During the last week of my two-month semester break, we traveled to a town called Yuanyang that is famed for its steeply terraced rice paddies. Fame is all relative, however, as Yuanyang is not mentioned in our guidebooks, nor had any of our Chinese friends ever been there. If it were not for the Internet, we wouldn't have known it existed.

John pointed out that since Yuanyang grows only one rice crop each year, and since we have just entered the final month of the dry season, it was likely that the paddies would still be barren. I was willing to take that chance.

As it happens, driving through the arid mountains south off Kunming, most paddies were dry, and I must say, unattractive. But we thought the town itself might have some charm.

Just after we crossed the Hong He (Red River, looking drably brown), a modern city, gleaming with tall, white-tiled buildings rose out of nowhere. According to our map, this was Yuanyang's location. Okay, so the paddies were dry and the town was monotonously sterile; we could take the next bus back to Kunming.

Well, our bus drove straight through the city and began climbing through more mountains. I asked the driver's assistant, "Wasn't that Yuanyang back there?" He said no, it was Nanshao, a city so new that it did not appear on our provincial map.

As we drove on, more and more paddies were flooded, reflecting the blue of the sky. We began to see people in spectacular traditional costumes of various ethnic minority groups walking along the side of the road. Our hopes tentatively fluttered.

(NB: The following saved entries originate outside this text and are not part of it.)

(** ** Sorted lists *)

Lemma SSorted_In_impl {A : Type} (R R' : A -> A -> Prop) (l : list A) :
  (forall a b, In a l -> In b l -> R a b -> R' a b) ->
  StronglySorted R l -> StronglySorted R' l.
Proof.
  intros Himp H. induction H as [|a l Hs IH Hall]; constructor.
  - apply IH. intros x y Hx Hy. apply Himp; right; assumption.
  - rewrite Forall_forall in *. intros b Hb.
    apply Himp; [left; reflexivity | right; exact Hb | apply Hall; exact Hb].
Qed.

Lemma SSorted_filter {A : Type} (R : A -> A -> Prop) (q : A -> bool) (l : list A) :
  StronglySorted R l -> StronglySorted R (filter q l).
Proof.
  intros H. induction H as [|a l Hs IH Hall]; simpl; [constructor|].
  destruct (q a); [|exact IH].
  constructor; [exact IH|].
  rewrite Forall_forall in *. intros b Hb. apply filter_In in Hb.
  apply Hall. tauto.
Qed.

Lemma SSorted_app_inv {A : Type} (R : A -> A -> Prop) (l1 l2 : list A) :
  StronglySorted R (l1 ++ l2) ->
  StronglySorted R l1 /\ forall a b, In a l1 -> In b l2 -> R a b.
Proof.
  induction l1 as [|x l1 IH]; simpl; intros H.
  - split; [constructor | contradiction].
  - inversion H as [|? ? Hs Hall]; subst.
    destruct (IH Hs) as [Hs1 Hcross].
    rewrite Forall_forall in Hall.
    split.
    + constructor; [exact Hs1|]. apply Forall_forall. intros b Hb.
      apply Hall. apply in_or_app. left. exact Hb.
    + intros a b [<-|Ha] Hb.
      * apply Hall. apply in_or_app. right. exact Hb.
      * apply Hcross; assumption.
Qed.

Lemma SSorted_firstn {A : Type} (R : A -> A -> Prop) (n : nat) (l : list A) :
  StronglySorted R l ->
  StronglySorted R (firstn n l) /\
  forall a b, In a (firstn n l) -> In b (skipn n l) -> R a b.
Proof.
  intros H. apply SSorted_app_inv. rewrite firstn_skipn. exact H.
Qed.

(** ** Sorting a counting table by decreasing count *)

Section Ranking.
Context {A : Type} (r : A -> nat).

(** Larger count first; among equal counts, smaller rank first. *)
Let ranked (e1 e2 : A * nat) : Prop :=
  snd e2 < snd e1 \/ (snd e1 = snd e2 /\ r (fst e1) < r (fst e2)).

Lemma insert_desc_perm (e : A * nat) (l : list (A * nat)) :
  Permutation (e :: l) (insert_desc e l).
Proof.
  induction l as [|y ys IH]; simpl; [apply Permutation_refl|].
  destruct (snd y <=? snd e); [apply Permutation_refl|].
  eapply perm_trans; [apply perm_swap|]. apply perm_skip. exact IH.
Qed.

Lemma sort_desc_perm (l : list (A * nat)) : Permutation l (sort_desc l).
Proof.
  induction l as [|e l IH]; simpl; [constructor|].
  eapply perm_trans; [apply perm_skip; exact IH | apply insert_desc_perm].
Qed.

Lemma insert_desc_ranked (e : A * nat) (l : list (A * nat)) :
  StronglySorted ranked l ->
  Forall (fun y => r (fst e) < r (fst y)) l ->
  StronglySorted ranked (insert_desc e l).
Proof.
  intros Hs Hr. induction Hs as [|y ys Hs IH Hall]; simpl.
  - constructor; constructor.
  - inversion Hr as [|? ? Hry Hrys]; subst.
    destruct (snd y <=? snd e) eqn:E.
    + apply Nat.leb_le in E.
      constructor; [constructor; assumption|].
      constructor.
      * unfold ranked. destruct (Nat.eq_dec (snd y) (snd e)); [right | left]; lia.
      * rewrite Forall_forall in *. intros z Hz.
        pose proof (Hall z Hz) as Hyz. pose proof (Hrys z Hz) as Hrz.
        unfold ranked in *. lia.
    + apply Nat.leb_gt in E.
      constructor; [apply IH; exact Hrys|].
      apply Forall_forall. intros z Hz.
      apply (Permutation_in _ (Permutation_sym (insert_desc_perm e ys))) in Hz.
      destruct Hz as [<-|Hz].
      * unfold ranked. left. exact E.
      * rewrite Forall_forall in Hall. apply Hall. exact Hz.
Qed.

(** The sort is stable: on a table listed by increasing rank it yields the
    ranking by count, then rank. *)
Lemma sort_desc_ranked (l : list (A * nat)) :
  StronglySorted (fun a b => r (fst a) < r (fst b)) l ->
  StronglySorted ranked (sort_desc l).
Proof.
  intros H. induction H as [|e l Hs IH Hall]; simpl; [constructor|].
  apply insert_desc_ranked; [exact IH|].
  eapply Permutation_Forall; [apply sort_desc_perm | exact Hall].
Qed.
End Ranking.

(** ** The most frequent keys *)

Section TopCounts.
Context {A : Type} (eqb : A -> A -> bool).
Hypothesis eqb_eq : forall x y, eqb x y = true <-> x = y.

Let occ := Spec.occurrences eqb.
Let idx := Spec.first_index eqb.

Lemma first_index_head (x : A) (l : list A) : idx x (x :: l) = 0.
Proof. unfold idx. simpl. rewrite (eqb_refl' eqb eqb_eq). reflexivity. Qed.

Lemma first_index_tail (k x : A) (l : list A) :
  k <> x -> idx k (x :: l) = S (idx k l).
Proof.
  intros H. unfold idx. simpl.
  apply (eqb_neq' eqb eqb_eq) in H. rewrite H. reflexivity.
Qed.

Yuanyang is indeed an older town perched on a mountain peak. Its buildings rise so steeply that stairways connect many roads. There were few motor vehicles and even fewer bicycles. The town was a bustling mosaic of brilliant color. Women in dazzlingly embroidered outfits toted bushel baskets of produce that seemed to glow in the alpine light. Traditional costumes vastly outnumbered western dress. I didn't feel self-conscious about gazing at all this luscious clothing since everyone else was checking us out. I imagined them thinking, "If I were a rich foreigner, no way would I wear plain black and khaki clothing!"

"I feel like I'm in Tibet!" John exclaimed, although Tibetans were one of the few minority groups *not* represented in Yuanyang. I knew what he meant, and felt a twinge of sadness; in all likelihood, we will never be in Tibet long enough to discover a place like Yuanyang.

Strolling through the market was visually intoxicating. I didn't know where to look first: at the intricate bodice of the woman in front of me or at the embroidered cloth-soled shoes for sale; at the silver coins (was that really an American half-dollar?) dangling from someone's headpiece, or at the silk thread I yearned to buy. "I feel like I'm in a bird sanctuary," said John, "and I need Peterson's Guide to tell me what I'm seeing!" We didn't take many photos because we had a lead on a major Hani festival taking place the next day. That would surely be a riot of color.

We decided to take a break from the stimulation of the market and come back the following day for a closer look. We headed out of town, hiking along the edges of flooded paddies through Yi and Hani villages. It was a perfect afternoon. We returned to town so tired that all we could do was eat dinner and sprawl in bed. The whole next day beckoned like an unopened gift.

But we awoke the next morning to one of the most opaque fogs I've ever witnessed. The market seemed sleepy and none of the most intriguing items were available. At first we though the market was just slow to get moving, but then we learned that the real market takes place every fifth day, and the previous day was when all the action happened. I wouldn't see those embroidered shoes or silk threads, or such crowds of gorgeously clad women again.

We did participate in the Hani festival that afternoon (and after eating under the world's most unsanitary conditions, even escaped illness). Since most people in the village spoke considerably less Mandarin than even me, the rituals were hard to comprehend. We never really learned the significance of the holiday, just that it occurs annually, on a set date after the lunar new year. One thing I was able to gather is that the Hani worship flies because a long time ago, a fly rescued someone important (here's where the language gap got wider). Each Hani home contains a small packet of rice wrapped in banana leaf as an offering to flies. To me this points out that the elusiveness of one's god pervades all cultures. You would think that in a village in which each family had a hog, but nothing even as basic as a latrine, never mind a toilet, that flies would be all over the place. Strangely, in this village that tried so hard to entice them, we saw not a single fly!

This festival was not, after all, a chance to see and photograph hordes of Hani women in their deep jewel-toned tunics, because it was a guys-only event! Needless to say, it had been their wives and mothers who had done all the cooking however.

The really great moments of Yuanyang had all happened the day before, and I couldn't help wishing I had paid more attention, focused my excitement, bought those shoes and thread, and shot a whole roll of film. I realized there's a larger lesson here about the foolishness of making assumptions about the future.

So today, I'm trying to pay close attention and remember that tomorrow may not be what I expect at all.